Na noite de Inverno, o vento e a chuva calaram-se pouco depois do pôr-do-sol; só os cães, as aves nocturnas e os balidos e chocalhos dos rebanhos, nas cortes, quebravam o silêncio que se abatera sobre o povoado.
A quietude e a escuridão adensavam de tal forma a atmosfera que não havia nariz que ousasse arriscar-se fora das portas.
Até as tabernas da terra fecharam, bem cedo, as portas, pondo na rua os últimos bêbedos que podiam pedir ainda mais um copito e embrulhar um paivante, aumentando o rol.
Umas duas, ou três horas depois de se recolher, o Zé da Ti’Ana, já com a carraspana meio curtida, precisou de sair para se ir baixar junto da parede do quintal, debaixo da videira que trepava na figueira despidas de folhas.
Ao olhar para os lados da Estrela, arrepiou-se todo; não havia qualquer clarão de luar e em vez de reflexo e vento, a serra mandava camadas sucessivas de borrasca e um frio de cortar à faca.
Não se enxergava, através do nevoeiro, mais de meia dúzia de metros; nem sequer se via até à outra parede do quintalzito.
Os paus das árvores pingavam e as pedras que procurou, aos apalpões, para se limpar, estavam geladas e molhadas.
Não chovia, mas a humidade era tanta que atravessava a roupa e enregelava até os ossos mais escondidos do corpo.
Voltou a entrar em casa e deitou-se.
Ao clarear do dia pouco mais luz se fez; o nevoeiro e a humidade, ajudados pelo frio, não deixaram nascer o sol.
O Zé levantou-se e foi pensar o burrito e as duas cabras, trazendo, numa malga encardida, uma pequena quantidade de leite que bebeu, ainda quente, dum trago.
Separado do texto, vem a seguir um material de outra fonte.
(** With distinct elements the entry of a key is the item of the element. *)
Lemma delete_entry_items ns p a :
  StronglySorted entry_lt ns -> NoDup (map e_ele ns) -> ns !! p = Some a ->
  delete_entry (e_key a) (e_ele a) ns = take p ns ++ drop (S p) ns /\
  items (delete_entry (e_key a) (e_ele a) ns) = remove_item (e_ele a) (items ns).
Proof.
  intros Hs Hnd Ha. assert (delete_entry (e_key a) (e_ele a) ns = take p ns ++ drop (S p) ns) as ->
    by (eapply delete_entry_at; [done|done|by apply same_key_true]). split; [done|].
  assert (items ns = items (take p ns) ++ (e_ele a, e_key a) :: items (drop (S p) ns)) as E
    by (rewrite <- (take_drop_middle ns p a Ha) at 1; unfold items; by rewrite map_app).
  rewrite <- items_elems, E in Hnd. rewrite E, (remove_item_at _ _ _ _ Hnd). unfold items. by rewrite map_app.
Qed.

(** ** Representation *)

Section Skip.
Context `{Halloc : NodeAlloc}.
Context (dictSdsHash : list Z -> Z) (dict_can_resize : dictResizeEnable) (old_value : positive).
Local Abbreviation wf := (dict_wf dictSdsHash false).

Record skip_layout (zs : zset) (ns : list entry) : Prop := {
  sk_list : skiplist_repr (zsl zs) ns;
  sk_dict : wf (zdict zs);
  sk_links : contents (zdict zs) ≡ₚ links ns;
  sk_distinct : NoDup (map e_ele ns);
}.

Lemma skip_rehashed zs ns d : skip_layout zs ns -> rehashed dictSdsHash false (zdict zs) d -> skip_layout (Zset d (zsl zs)) ns.
Proof. intros [H1 H2 H3 H4] (Hwf & Hc & _). split; [done|done| |done]. cbn. by rewrite Hc. Qed.

Lemma skip_size zs ns : skip_layout zs ns -> dictSize (zdict zs) = Z.of_nat (length ns).
Proof. intros [H1 H2 H3 H4]. rewrite (dictSize_contents dictSdsHash false), H3 by done. unfold links. by rewrite length_map. Qed.

Lemma skip_link zs ns e v :
  skip_layout zs ns -> (e, v) ∈ contents (zdict zs) ->
  exists p a, ns !! p = Some a /\ e_ele a = e /\ v = Some (e_loc a).
Proof.
  intros Hk. rewrite (sk_links _ _ Hk). intros (a & [= -> ->] & Ha)%list_elem_of_fmap.
  apply list_elem_of_lookup in Ha as [p Ha]. by exists p, a.
Qed.

Lemma skip_unique zs ns p q a b :
  skip_layout zs ns -> ns !! p = Some a -> ns !! q = Some b -> e_ele a = e_ele b -> p = q.
Proof.
  intros Hk Ha Hb E. eapply NoDup_lookup; [apply (sk_distinct _ _ Hk)|by rewrite list_lookup_fmap, Ha|].
  rewrite list_lookup_fmap, Hb. cbn. by rewrite E.
Qed.

(** ** The dictionary *)

Lemma no_odd_keys : false = true -> forall k : list Z, (fun _ => false) k = true.
Proof. done. Qed.

(** Looking up an element gives the node of its item. *)
Lemma skip_find zs ns e :
  skip_layout zs ns ->
  exists d de, zdictFind dictSdsHash dict_can_resize (zdict zs) e = Ret (d, de) /\ skip_layout (Zset d (zsl zs)) ns /\
    match de with
    | Some de => exists p a, ns !! p = Some a /\ e_ele a = e /\ points dictSdsHash d de e (Some (e_loc a)) /\
        dictGetVal d de = Ret (e_loc a)
    | None => e ∉ map e_ele ns
    end.
Proof.
  intros Hk. destruct (dictFind_spec dictSdsHash false false (fun _ => false) dict_can_resize no_odd_keys (zdict zs) e (sk_dict _ _ Hk))
    as (d & de & Ef & Hre & Hres). exists d, de. split; [done|]. pose proof (skip_rehashed _ _ _ Hk Hre) as Hk'. split; [done|].
  destruct de as [de|].
  - destruct Hres as (v & Hp). pose proof (points_contents _ _ _ _ _ Hp) as Hin.
    destruct (skip_link _ _ _ _ Hk' Hin) as (p & a & Ha & He & ->). exists p, a. split_and!; [done|done|done|].
    destruct (dictGetVal_spec dictSdsHash false d de e _ (sk_dict _ _ Hk') eq_refl Hp) as (w & [= <-] & Hw). done.
  - intros Hin. apply list_elem_of_fmap in Hin as (a & -> & Ha). apply (Hres (Some (e_loc a))).
    rewrite (sk_links _ _ Hk'). apply list_elem_of_fmap. by exists a.
Qed.

(** A new entry, for an element that has none. *)
Lemma zdictAdd_spec d e x :
  wf d -> NoDup (contents d).*1 -> e ∉ (contents d).*1 -> Z.of_nat (length (contents d)) < 2 ^ 60 ->
  exists d', zdictAdd dictSdsHash dict_can_resize old_value d e x = Ret (d', true) /\ wf d' /\
    contents d' ≡ₚ (e, Some x) :: contents d.
Proof.
  intros Hwf Hnd He Hlen. set (M := list_to_map (contents d) : gmap (list Z) (option positive)).
  assert (contents d ≡ₚ map_to_list M) as Hp by (unfold M; by rewrite map_to_list_to_map).
  assert (M !! e = None) as Hnone by by apply not_elem_of_list_to_map.
  destruct (dictAdd_spec dictSdsHash false false (fun _ => false) (fun _ _ _ => true) dict_can_resize old_value no_odd_keys
    d M e x) as (d' & b & Ed & _ & Hb); [by split|rewrite <- length_map_to_list, <- Hp; done|].
  rewrite Hnone in Hb. destruct Hb as (-> & Hwf' & Hc). exists d'. split_and!; [done|done|].
  by rewrite Hc, map_to_list_insert, Hp by done.
Qed.

(** ** Creation and insertion *)

Lemma malloc_not_in z ns : layout z ns -> malloc_node (mem z) ∉ header z :: map e_loc ns.
Proof.
  intros Hly Hin. pose proof (malloc_fresh (mem z)) as Hf. apply elem_of_cons in Hin as [E|Hin].
  - destruct (ly_header _ _ Hly) as (ls & Hh & _). rewrite E in Hf. congruence.
  - apply list_elem_of_fmap in Hin as (a & E & Ha). apply list_elem_of_lookup in Ha as [p Ha].
    rewrite E, (ly_nodes _ _ Hly _ _ Ha) in Hf. done.
Qed.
Acompanhou com uma côdea de pão espanhol e duas dentadas do queijo amarelo, que davam na sacristia.
Quando corria a tranqueta da porta, o Zé da Ti’Ana pensou na caminhada que teria de fazer, até aos barrocais, lá em baixo, a meio caminho da ribeira.
Talvez estivesse menos frio nas grutas do barroco maior do que ali em casa, onde a telha vã não vedava frio nem humidade e só a poder do peso da roupa, na cama, se arranjava algum calor; já que o da fogueira das giestas, se tinha acabado umas horas antes, engolido pela invernia.
Mas, ainda faltava algum tempo para a hora a que teria de ir cumprir a promessa que fizera a si próprio e ficou-se, um pouco mais, debaixo de telha.
Espreitou, pela janelita, e não viu vivalma.
Pouco depois, saiu de casa, canada fora, rumo aos barrocais.
Esticou o passo e só se deteve às vistas da ribeira, junto ao amontoado de barrocos, que tão bem conhecia, a meias com cães, gatos-bravos, raposas e lobos.
Entrou, procurou o esconderijo onde guardava as escopetas e o fuzil e partiu dali em direcção à casa do Manel Caldeireiro, onde, em permanência, só estava a Rita, filha do Manel que ganhava a vida de terra em terra e fazia ausências de semanas.
A moçoila, na casa dos trinta, de compleição física avantajada, olhos grandes, cabelos pretos e pele morena, recebia os seus amigos, ao que se dizia; todavia, ninguém jamais ousou apontar-lhe fosse o que fosse, mais com receio do mau feitio do caldeireiro que com respeito pela cachopa.
Havia fanfarrões que se gabavam, à boca pequena, disto e daquilo e nunca tinham, sequer, chegado perto da rapariga.
O Zé da Ti’Ana, mais entradote, vivia só, desde que perdera a mãe e sofria, cada vez que as línguas, soltas pelo vinho, se referiam à Rita, ocultando o seu nome, mas sendo suficientemente denunciadores, para cantar façanhas.
De todas as vezes que chegara às falas com a rapariga sempre esbarrara com uma resistência inultrapassável.
Das espreitas e investigações que lhe levaram noites a fio, nada resultou em desabono.
Tomou a decisão de pedir a rapariga em casamento, perguntando-lhe, apenas, se, a partir daquele dia, poderia obrigar, ainda que a poder de sangue, quem dissesse fosse o que fosse, a prová-lo.
A Rita olhou-o nos olhos e jurou total inocência, porque tudo o que pudessem dizer dela ela mentira.
Com a confirmação da rapariga, o Zé passou nas tabernas e disse que se casaria com a Rita.
Jurou que, a partir de então, quem acusasse a sua noiva fosse do que fosse, ou provava, ou morria.